DATA TO PROCESS:
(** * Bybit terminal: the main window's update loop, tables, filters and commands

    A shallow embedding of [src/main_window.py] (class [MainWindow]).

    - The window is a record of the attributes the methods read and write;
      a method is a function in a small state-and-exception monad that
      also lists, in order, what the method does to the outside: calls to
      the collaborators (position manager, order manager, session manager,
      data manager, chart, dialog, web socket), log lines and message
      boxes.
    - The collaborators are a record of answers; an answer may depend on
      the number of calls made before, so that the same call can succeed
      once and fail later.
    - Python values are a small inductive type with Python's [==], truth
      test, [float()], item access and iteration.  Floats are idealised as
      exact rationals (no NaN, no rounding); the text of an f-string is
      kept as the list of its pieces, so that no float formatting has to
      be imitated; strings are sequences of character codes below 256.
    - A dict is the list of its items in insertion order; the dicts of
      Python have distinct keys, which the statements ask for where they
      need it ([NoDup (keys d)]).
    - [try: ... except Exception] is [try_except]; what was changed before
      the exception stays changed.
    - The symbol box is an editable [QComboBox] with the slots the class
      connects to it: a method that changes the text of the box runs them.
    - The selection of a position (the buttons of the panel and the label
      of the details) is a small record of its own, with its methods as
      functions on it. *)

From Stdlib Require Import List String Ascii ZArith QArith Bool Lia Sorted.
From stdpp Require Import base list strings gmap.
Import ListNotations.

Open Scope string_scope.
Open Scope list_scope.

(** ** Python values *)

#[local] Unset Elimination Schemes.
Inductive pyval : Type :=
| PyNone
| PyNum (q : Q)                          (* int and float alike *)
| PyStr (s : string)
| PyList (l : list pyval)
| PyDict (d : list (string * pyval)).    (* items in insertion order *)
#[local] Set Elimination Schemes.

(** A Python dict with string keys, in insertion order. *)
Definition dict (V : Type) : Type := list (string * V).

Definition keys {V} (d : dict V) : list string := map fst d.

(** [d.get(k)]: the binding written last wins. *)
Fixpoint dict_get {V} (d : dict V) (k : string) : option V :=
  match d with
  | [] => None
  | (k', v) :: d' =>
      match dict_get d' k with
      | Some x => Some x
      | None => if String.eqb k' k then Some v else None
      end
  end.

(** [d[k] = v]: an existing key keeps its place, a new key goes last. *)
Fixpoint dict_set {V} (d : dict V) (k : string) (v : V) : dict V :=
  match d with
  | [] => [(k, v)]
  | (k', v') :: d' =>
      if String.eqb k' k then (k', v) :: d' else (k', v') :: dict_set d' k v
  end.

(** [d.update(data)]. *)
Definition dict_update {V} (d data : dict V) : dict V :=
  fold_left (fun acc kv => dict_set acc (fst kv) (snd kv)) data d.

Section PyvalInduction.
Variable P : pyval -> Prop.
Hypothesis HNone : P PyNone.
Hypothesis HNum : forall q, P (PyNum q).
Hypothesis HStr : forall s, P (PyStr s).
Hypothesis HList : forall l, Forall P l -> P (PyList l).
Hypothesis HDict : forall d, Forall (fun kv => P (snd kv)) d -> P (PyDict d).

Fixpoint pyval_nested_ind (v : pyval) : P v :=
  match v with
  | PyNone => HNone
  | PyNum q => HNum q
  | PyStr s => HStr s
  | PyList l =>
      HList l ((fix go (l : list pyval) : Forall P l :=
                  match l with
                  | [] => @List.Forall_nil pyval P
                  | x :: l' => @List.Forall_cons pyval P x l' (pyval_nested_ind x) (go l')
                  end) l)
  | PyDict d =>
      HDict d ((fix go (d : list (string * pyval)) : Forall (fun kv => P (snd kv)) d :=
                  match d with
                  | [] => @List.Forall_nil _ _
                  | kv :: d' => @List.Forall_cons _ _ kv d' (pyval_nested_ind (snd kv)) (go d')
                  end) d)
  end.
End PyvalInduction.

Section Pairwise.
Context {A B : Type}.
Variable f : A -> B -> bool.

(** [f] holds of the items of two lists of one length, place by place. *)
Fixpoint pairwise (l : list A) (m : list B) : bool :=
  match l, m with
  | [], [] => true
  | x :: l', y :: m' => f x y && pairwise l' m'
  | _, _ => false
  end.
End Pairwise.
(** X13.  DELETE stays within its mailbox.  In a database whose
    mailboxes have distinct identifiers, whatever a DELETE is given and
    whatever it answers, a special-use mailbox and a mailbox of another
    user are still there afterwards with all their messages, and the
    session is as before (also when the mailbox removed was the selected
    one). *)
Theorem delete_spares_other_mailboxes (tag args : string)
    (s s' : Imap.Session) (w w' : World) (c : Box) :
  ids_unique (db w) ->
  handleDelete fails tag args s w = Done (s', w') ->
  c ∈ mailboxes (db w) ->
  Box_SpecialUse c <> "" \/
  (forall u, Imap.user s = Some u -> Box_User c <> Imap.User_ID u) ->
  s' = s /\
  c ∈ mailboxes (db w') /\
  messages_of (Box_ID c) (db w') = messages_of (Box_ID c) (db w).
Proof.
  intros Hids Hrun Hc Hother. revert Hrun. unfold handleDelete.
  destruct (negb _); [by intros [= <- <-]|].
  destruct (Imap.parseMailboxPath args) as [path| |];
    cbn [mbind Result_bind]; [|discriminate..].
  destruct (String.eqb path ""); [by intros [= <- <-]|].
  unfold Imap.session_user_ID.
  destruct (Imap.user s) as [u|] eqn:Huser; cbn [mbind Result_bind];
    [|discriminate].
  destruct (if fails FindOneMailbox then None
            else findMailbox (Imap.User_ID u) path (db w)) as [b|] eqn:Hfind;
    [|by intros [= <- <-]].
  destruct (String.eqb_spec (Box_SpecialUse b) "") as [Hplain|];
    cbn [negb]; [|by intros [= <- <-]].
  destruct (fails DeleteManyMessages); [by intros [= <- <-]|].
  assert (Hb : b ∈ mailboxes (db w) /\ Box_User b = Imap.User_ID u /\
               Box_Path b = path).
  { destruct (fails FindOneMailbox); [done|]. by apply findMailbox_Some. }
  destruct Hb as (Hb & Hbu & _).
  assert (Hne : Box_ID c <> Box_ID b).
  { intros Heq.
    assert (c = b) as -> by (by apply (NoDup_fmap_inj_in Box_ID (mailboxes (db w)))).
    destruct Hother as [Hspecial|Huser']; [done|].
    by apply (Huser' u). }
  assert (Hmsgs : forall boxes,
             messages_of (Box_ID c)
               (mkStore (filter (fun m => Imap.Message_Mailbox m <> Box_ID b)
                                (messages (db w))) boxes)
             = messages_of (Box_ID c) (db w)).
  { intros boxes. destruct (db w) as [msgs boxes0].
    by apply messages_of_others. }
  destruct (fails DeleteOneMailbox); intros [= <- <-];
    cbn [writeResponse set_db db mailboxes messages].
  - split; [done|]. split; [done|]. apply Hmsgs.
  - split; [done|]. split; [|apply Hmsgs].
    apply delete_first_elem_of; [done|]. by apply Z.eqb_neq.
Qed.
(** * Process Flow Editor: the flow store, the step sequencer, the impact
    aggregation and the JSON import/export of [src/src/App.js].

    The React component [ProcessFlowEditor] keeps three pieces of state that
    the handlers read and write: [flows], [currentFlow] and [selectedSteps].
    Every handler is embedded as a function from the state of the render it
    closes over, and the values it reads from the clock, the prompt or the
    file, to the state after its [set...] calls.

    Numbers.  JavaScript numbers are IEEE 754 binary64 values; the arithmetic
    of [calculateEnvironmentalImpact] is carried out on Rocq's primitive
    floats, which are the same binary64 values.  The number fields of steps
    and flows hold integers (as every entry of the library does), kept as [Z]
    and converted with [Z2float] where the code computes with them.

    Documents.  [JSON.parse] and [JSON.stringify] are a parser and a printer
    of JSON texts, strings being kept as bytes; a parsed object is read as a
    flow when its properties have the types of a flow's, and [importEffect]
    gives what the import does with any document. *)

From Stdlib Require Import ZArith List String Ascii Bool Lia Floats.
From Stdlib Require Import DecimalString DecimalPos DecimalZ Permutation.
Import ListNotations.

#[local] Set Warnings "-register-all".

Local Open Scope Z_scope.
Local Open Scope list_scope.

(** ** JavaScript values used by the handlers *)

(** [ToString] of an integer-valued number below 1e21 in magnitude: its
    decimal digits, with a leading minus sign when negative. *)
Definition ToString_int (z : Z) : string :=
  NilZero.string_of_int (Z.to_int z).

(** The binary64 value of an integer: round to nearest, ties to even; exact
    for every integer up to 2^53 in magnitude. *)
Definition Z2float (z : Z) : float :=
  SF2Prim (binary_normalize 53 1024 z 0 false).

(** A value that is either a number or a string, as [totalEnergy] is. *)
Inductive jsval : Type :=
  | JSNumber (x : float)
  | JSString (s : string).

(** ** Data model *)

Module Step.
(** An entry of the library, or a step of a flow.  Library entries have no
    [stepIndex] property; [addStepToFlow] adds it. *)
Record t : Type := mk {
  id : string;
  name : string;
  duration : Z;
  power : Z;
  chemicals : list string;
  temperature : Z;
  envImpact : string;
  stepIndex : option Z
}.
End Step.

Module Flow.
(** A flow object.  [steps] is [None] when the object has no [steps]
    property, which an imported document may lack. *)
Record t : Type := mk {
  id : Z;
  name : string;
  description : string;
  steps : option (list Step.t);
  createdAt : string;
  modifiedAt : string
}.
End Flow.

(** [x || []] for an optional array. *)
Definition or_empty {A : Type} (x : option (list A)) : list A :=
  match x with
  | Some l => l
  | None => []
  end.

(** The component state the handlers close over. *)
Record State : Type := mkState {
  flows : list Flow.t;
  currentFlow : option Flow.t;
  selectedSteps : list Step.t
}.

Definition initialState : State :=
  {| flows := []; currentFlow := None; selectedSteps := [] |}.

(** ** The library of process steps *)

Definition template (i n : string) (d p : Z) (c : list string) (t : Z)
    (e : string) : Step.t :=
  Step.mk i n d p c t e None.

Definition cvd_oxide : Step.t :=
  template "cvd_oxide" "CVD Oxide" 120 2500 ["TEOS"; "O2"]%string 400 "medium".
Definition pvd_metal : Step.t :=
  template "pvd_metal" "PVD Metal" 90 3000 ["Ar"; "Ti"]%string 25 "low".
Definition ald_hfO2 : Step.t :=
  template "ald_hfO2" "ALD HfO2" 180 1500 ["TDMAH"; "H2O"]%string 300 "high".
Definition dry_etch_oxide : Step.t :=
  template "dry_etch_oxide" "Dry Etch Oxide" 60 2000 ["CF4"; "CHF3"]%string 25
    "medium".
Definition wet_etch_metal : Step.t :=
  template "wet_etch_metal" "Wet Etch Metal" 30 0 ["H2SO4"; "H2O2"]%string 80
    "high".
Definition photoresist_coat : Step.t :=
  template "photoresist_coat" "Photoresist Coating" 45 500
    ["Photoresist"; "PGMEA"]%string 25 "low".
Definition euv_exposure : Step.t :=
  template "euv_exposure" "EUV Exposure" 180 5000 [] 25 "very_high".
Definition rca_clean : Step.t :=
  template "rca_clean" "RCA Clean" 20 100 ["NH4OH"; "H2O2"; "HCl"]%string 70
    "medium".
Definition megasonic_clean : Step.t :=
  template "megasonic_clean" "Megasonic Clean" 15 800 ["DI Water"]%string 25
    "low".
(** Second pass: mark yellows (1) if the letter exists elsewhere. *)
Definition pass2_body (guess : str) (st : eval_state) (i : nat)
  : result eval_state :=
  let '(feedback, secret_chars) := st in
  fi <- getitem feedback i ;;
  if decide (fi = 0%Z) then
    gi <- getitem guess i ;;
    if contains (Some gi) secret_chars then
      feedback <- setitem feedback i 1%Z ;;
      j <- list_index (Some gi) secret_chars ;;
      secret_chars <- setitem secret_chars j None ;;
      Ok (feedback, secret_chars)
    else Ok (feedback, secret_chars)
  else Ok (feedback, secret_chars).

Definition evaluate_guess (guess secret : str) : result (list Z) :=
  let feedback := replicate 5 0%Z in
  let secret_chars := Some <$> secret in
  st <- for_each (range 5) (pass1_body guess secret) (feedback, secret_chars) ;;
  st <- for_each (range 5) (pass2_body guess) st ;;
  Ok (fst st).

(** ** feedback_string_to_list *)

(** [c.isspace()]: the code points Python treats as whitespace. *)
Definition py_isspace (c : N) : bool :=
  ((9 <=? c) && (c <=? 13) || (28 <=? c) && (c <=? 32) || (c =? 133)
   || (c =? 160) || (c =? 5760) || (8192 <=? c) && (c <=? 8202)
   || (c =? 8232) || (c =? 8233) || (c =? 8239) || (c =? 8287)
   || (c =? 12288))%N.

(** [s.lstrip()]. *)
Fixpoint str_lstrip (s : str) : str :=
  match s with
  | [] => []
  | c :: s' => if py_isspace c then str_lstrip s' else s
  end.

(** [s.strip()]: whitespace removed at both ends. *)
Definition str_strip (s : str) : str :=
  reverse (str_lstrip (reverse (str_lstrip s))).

--

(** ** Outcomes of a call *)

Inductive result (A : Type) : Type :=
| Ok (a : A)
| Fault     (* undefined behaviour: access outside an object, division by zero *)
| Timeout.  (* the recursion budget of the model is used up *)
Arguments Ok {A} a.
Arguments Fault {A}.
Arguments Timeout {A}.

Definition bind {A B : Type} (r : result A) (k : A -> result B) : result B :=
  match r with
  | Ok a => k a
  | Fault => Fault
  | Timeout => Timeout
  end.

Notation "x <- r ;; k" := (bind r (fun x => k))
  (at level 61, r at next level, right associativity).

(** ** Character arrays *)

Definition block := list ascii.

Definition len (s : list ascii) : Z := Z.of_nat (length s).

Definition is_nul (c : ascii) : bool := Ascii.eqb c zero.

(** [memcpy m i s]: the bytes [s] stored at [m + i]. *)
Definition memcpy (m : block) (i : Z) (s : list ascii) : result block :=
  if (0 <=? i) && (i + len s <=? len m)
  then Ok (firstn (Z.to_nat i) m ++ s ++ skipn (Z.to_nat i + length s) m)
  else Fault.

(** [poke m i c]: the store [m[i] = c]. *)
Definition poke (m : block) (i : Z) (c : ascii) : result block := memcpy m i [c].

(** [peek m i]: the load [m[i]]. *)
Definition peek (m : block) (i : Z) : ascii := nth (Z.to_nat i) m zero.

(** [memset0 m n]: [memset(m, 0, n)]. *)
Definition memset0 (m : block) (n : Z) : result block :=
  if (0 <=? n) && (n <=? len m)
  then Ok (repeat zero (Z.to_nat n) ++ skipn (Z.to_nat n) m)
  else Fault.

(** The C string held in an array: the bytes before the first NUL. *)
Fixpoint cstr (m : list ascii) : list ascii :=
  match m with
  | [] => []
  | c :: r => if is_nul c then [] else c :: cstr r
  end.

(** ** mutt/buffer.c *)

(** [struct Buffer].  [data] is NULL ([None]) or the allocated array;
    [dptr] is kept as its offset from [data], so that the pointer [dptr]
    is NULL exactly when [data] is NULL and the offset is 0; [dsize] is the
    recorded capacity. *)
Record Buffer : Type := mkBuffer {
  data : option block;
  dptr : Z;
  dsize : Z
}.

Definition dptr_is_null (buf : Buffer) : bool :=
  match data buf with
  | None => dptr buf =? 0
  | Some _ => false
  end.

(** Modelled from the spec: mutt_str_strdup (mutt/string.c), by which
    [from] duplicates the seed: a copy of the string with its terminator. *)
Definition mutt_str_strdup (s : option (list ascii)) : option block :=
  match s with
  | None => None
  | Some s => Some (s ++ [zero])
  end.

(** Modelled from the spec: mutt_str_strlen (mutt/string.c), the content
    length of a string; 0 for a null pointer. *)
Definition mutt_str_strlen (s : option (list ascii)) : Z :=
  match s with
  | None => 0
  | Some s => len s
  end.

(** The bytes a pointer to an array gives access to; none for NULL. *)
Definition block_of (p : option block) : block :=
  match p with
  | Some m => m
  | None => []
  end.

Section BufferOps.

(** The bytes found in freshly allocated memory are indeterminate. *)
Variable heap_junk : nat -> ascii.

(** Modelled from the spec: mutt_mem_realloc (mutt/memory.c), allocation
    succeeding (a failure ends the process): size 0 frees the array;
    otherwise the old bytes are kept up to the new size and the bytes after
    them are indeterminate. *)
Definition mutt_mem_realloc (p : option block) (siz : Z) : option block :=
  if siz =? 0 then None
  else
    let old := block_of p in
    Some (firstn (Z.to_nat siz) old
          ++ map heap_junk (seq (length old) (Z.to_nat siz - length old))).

* * *

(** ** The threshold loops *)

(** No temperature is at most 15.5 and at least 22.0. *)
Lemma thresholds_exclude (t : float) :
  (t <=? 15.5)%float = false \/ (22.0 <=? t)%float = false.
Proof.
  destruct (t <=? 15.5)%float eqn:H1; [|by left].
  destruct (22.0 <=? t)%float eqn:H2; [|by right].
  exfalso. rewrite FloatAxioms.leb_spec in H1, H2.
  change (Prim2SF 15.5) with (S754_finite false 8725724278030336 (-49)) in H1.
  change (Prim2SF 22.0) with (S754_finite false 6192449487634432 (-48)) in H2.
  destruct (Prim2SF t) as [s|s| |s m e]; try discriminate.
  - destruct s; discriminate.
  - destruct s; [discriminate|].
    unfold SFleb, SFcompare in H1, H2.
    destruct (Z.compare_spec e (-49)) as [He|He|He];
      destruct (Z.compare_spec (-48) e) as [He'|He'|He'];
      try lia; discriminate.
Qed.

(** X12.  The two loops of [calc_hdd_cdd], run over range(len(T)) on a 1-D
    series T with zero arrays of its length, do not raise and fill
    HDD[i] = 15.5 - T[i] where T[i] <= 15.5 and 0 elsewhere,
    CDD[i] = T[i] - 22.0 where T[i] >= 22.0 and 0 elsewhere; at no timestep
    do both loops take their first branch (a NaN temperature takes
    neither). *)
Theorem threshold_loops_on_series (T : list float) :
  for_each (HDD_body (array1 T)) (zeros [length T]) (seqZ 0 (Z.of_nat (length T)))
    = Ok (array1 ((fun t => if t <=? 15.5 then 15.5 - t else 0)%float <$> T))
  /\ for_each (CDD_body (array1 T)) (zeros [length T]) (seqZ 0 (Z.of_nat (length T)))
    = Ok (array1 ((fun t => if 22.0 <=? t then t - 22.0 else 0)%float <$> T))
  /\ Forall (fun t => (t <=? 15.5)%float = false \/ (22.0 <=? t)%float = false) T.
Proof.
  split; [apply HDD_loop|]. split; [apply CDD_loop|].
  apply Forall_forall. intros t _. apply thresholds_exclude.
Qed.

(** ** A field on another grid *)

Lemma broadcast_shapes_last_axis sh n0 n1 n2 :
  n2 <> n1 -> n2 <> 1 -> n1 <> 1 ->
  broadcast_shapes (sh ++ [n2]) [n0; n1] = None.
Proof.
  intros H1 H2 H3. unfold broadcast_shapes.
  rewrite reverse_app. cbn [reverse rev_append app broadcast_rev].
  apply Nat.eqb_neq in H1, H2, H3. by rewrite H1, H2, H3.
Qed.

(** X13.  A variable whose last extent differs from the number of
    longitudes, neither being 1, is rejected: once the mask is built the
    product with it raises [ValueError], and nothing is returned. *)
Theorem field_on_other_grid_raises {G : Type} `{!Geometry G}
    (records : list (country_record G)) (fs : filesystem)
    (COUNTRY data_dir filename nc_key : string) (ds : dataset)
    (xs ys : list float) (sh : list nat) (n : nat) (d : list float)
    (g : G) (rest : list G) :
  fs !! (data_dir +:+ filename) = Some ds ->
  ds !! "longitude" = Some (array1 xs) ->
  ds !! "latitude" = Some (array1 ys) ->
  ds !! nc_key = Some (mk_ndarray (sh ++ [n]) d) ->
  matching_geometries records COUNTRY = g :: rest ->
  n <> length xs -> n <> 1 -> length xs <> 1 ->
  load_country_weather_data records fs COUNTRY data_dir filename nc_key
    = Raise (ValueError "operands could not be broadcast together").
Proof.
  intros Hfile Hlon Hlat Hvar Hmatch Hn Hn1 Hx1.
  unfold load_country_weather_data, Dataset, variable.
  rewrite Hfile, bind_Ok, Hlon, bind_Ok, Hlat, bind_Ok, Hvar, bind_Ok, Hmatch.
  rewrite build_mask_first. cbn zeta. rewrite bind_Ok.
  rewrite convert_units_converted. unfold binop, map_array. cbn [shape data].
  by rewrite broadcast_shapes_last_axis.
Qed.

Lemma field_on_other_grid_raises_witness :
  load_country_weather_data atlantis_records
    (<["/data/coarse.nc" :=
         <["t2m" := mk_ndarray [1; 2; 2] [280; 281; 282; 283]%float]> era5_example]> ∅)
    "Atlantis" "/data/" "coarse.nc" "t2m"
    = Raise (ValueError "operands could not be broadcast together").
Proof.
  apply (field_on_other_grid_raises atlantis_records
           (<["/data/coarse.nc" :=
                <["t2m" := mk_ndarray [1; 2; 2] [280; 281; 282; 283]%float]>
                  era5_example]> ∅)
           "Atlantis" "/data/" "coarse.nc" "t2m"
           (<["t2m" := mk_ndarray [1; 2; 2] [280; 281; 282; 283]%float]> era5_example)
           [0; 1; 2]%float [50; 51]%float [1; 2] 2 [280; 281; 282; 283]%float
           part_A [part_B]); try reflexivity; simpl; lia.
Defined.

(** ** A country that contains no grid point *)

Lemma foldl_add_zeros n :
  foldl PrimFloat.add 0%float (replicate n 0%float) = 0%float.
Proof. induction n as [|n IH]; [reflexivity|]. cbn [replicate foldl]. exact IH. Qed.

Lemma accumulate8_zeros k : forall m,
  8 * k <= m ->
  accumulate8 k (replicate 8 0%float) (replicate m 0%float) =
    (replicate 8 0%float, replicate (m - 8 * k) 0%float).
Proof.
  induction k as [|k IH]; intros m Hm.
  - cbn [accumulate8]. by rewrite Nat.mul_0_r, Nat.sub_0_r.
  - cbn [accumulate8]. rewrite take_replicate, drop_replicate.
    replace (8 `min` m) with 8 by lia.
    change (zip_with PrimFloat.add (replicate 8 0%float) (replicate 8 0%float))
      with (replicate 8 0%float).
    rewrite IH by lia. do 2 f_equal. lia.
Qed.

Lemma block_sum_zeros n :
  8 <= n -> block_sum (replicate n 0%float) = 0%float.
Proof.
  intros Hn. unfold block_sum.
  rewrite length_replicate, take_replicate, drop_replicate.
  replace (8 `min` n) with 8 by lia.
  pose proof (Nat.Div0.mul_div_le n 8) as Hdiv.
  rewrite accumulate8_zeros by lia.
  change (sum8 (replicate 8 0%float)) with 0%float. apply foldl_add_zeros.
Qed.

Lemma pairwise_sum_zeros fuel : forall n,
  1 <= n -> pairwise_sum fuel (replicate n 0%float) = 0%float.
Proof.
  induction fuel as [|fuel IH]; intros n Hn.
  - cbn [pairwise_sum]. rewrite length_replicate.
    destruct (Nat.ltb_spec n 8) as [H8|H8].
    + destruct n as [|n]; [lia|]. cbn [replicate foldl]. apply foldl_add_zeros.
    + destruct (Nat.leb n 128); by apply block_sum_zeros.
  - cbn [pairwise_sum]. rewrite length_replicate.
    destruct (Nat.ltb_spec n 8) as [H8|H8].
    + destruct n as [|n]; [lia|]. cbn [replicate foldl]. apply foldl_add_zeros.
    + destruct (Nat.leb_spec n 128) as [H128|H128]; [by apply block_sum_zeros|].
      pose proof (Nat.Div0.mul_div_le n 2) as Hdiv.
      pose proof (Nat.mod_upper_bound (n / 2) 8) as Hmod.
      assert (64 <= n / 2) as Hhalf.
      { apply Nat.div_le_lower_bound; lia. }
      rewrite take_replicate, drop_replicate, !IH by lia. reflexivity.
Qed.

YOUR INSTRUCTIONS: Go through the material above and output exactly the lines from the one containing "intros Hids Hrun" through the one containing "(mkStore (filter (fun".

COMPLETED TASK:
  intros Hids Hrun Hc Hother. revert Hrun. unfold handleDelete.
  destruct (negb _); [by intros [= <- <-]|].
  destruct (Imap.parseMailboxPath args) as [path| |];
    cbn [mbind Result_bind]; [|discriminate..].
  destruct (String.eqb path ""); [by intros [= <- <-]|].
  unfold Imap.session_user_ID.
  destruct (Imap.user s) as [u|] eqn:Huser; cbn [mbind Result_bind];
    [|discriminate].
  destruct (if fails FindOneMailbox then None
            else findMailbox (Imap.User_ID u) path (db w)) as [b|] eqn:Hfind;
    [|by intros [= <- <-]].
  destruct (String.eqb_spec (Box_SpecialUse b) "") as [Hplain|];
    cbn [negb]; [|by intros [= <- <-]].
  destruct (fails DeleteManyMessages); [by intros [= <- <-]|].
  assert (Hb : b ∈ mailboxes (db w) /\ Box_User b = Imap.User_ID u /\
               Box_Path b = path).
  { destruct (fails FindOneMailbox); [done|]. by apply findMailbox_Some. }
  destruct Hb as (Hb & Hbu & _).
  assert (Hne : Box_ID c <> Box_ID b).
  { intros Heq.
    assert (c = b) as -> by (by apply (NoDup_fmap_inj_in Box_ID (mailboxes (db w)))).
    destruct Hother as [Hspecial|Huser']; [done|].
    by apply (Huser' u). }
  assert (Hmsgs : forall boxes,
             messages_of (Box_ID c)
               (mkStore (filter (fun m => Imap.Message_Mailbox m <> Box_ID b)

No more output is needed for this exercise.